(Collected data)
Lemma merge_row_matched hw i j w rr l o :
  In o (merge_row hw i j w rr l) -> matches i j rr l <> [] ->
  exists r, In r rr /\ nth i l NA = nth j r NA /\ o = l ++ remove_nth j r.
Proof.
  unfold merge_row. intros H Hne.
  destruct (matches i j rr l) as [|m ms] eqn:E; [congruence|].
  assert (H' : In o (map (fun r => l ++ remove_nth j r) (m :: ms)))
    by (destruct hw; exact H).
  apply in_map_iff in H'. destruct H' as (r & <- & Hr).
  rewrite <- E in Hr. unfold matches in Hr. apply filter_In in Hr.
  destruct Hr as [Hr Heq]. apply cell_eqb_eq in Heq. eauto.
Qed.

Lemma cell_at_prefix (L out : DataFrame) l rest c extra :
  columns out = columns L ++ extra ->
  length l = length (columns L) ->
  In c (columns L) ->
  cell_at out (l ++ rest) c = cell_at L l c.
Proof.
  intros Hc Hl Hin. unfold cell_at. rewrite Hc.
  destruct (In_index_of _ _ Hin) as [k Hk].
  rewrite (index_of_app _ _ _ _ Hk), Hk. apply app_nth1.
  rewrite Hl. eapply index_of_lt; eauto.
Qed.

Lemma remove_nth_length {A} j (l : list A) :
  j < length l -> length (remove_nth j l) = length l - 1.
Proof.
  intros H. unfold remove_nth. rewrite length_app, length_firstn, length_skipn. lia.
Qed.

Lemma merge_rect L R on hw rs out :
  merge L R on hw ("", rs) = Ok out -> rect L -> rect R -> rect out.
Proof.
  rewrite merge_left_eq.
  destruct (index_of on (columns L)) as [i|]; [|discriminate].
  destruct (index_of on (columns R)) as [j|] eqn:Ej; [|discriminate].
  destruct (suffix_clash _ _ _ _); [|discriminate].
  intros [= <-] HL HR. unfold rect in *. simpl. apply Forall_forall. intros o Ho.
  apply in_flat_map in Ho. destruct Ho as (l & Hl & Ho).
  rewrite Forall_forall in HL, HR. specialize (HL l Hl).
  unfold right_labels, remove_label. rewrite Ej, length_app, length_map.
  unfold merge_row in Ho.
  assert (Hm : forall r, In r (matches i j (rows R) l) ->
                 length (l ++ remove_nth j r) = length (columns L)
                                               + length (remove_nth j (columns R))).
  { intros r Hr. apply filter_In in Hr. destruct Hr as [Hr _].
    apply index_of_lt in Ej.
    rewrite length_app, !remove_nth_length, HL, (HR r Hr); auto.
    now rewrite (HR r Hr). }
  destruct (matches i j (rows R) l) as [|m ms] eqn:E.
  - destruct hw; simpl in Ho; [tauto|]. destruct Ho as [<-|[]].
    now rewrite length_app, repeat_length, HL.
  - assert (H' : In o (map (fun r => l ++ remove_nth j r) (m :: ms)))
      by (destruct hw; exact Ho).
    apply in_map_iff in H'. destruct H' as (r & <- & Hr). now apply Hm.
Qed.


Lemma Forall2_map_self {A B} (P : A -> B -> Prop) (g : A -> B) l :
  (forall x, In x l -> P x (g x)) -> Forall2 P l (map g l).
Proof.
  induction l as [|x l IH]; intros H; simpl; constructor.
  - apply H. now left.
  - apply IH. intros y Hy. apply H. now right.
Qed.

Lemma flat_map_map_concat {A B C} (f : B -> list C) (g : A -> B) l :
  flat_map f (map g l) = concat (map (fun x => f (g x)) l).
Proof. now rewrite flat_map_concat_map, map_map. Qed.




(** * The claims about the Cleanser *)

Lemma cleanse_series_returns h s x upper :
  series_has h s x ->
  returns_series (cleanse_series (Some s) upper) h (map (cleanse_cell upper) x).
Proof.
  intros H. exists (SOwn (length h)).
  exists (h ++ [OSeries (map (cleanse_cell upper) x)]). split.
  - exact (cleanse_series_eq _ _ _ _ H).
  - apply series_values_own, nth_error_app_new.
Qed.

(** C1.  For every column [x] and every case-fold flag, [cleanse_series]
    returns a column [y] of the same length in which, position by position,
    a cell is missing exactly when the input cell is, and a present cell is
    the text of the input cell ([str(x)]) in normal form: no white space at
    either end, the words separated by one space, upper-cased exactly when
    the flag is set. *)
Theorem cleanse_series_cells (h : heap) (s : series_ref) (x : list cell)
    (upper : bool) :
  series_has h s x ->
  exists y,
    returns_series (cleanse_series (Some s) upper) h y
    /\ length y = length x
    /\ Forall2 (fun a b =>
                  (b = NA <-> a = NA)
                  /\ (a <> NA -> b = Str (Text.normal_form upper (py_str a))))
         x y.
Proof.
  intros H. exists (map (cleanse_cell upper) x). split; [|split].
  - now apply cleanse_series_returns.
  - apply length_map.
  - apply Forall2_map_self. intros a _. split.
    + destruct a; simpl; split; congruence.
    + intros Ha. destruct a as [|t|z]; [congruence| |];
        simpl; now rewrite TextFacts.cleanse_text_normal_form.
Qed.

### Task instructions:
Transcribe, exactly and without additions, the lines of the records above, beginning with the line that contains "destruct (matches i j rr" and ending with the line that contains "j (columns R))).", both included.

### Result for this exercise:
  destruct (matches i j rr l) as [|m ms] eqn:E; [congruence|].
  assert (H' : In o (map (fun r => l ++ remove_nth j r) (m :: ms)))
    by (destruct hw; exact H).
  apply in_map_iff in H'. destruct H' as (r & <- & Hr).
  rewrite <- E in Hr. unfold matches in Hr. apply filter_In in Hr.
  destruct Hr as [Hr Heq]. apply cell_eqb_eq in Heq. eauto.
Qed.

Lemma cell_at_prefix (L out : DataFrame) l rest c extra :
  columns out = columns L ++ extra ->
  length l = length (columns L) ->
  In c (columns L) ->
  cell_at out (l ++ rest) c = cell_at L l c.
Proof.
  intros Hc Hl Hin. unfold cell_at. rewrite Hc.
  destruct (In_index_of _ _ Hin) as [k Hk].
  rewrite (index_of_app _ _ _ _ Hk), Hk. apply app_nth1.
  rewrite Hl. eapply index_of_lt; eauto.
Qed.

Lemma remove_nth_length {A} j (l : list A) :
  j < length l -> length (remove_nth j l) = length l - 1.
Proof.
  intros H. unfold remove_nth. rewrite length_app, length_firstn, length_skipn. lia.
Qed.

Lemma merge_rect L R on hw rs out :
  merge L R on hw ("", rs) = Ok out -> rect L -> rect R -> rect out.
Proof.
  rewrite merge_left_eq.
  destruct (index_of on (columns L)) as [i|]; [|discriminate].
  destruct (index_of on (columns R)) as [j|] eqn:Ej; [|discriminate].
  destruct (suffix_clash _ _ _ _); [|discriminate].
  intros [= <-] HL HR. unfold rect in *. simpl. apply Forall_forall. intros o Ho.
  apply in_flat_map in Ho. destruct Ho as (l & Hl & Ho).
  rewrite Forall_forall in HL, HR. specialize (HL l Hl).
  unfold right_labels, remove_label. rewrite Ej, length_app, length_map.
  unfold merge_row in Ho.
  assert (Hm : forall r, In r (matches i j (rows R) l) ->
                 length (l ++ remove_nth j r) = length (columns L)
                                               + length (remove_nth j (columns R))).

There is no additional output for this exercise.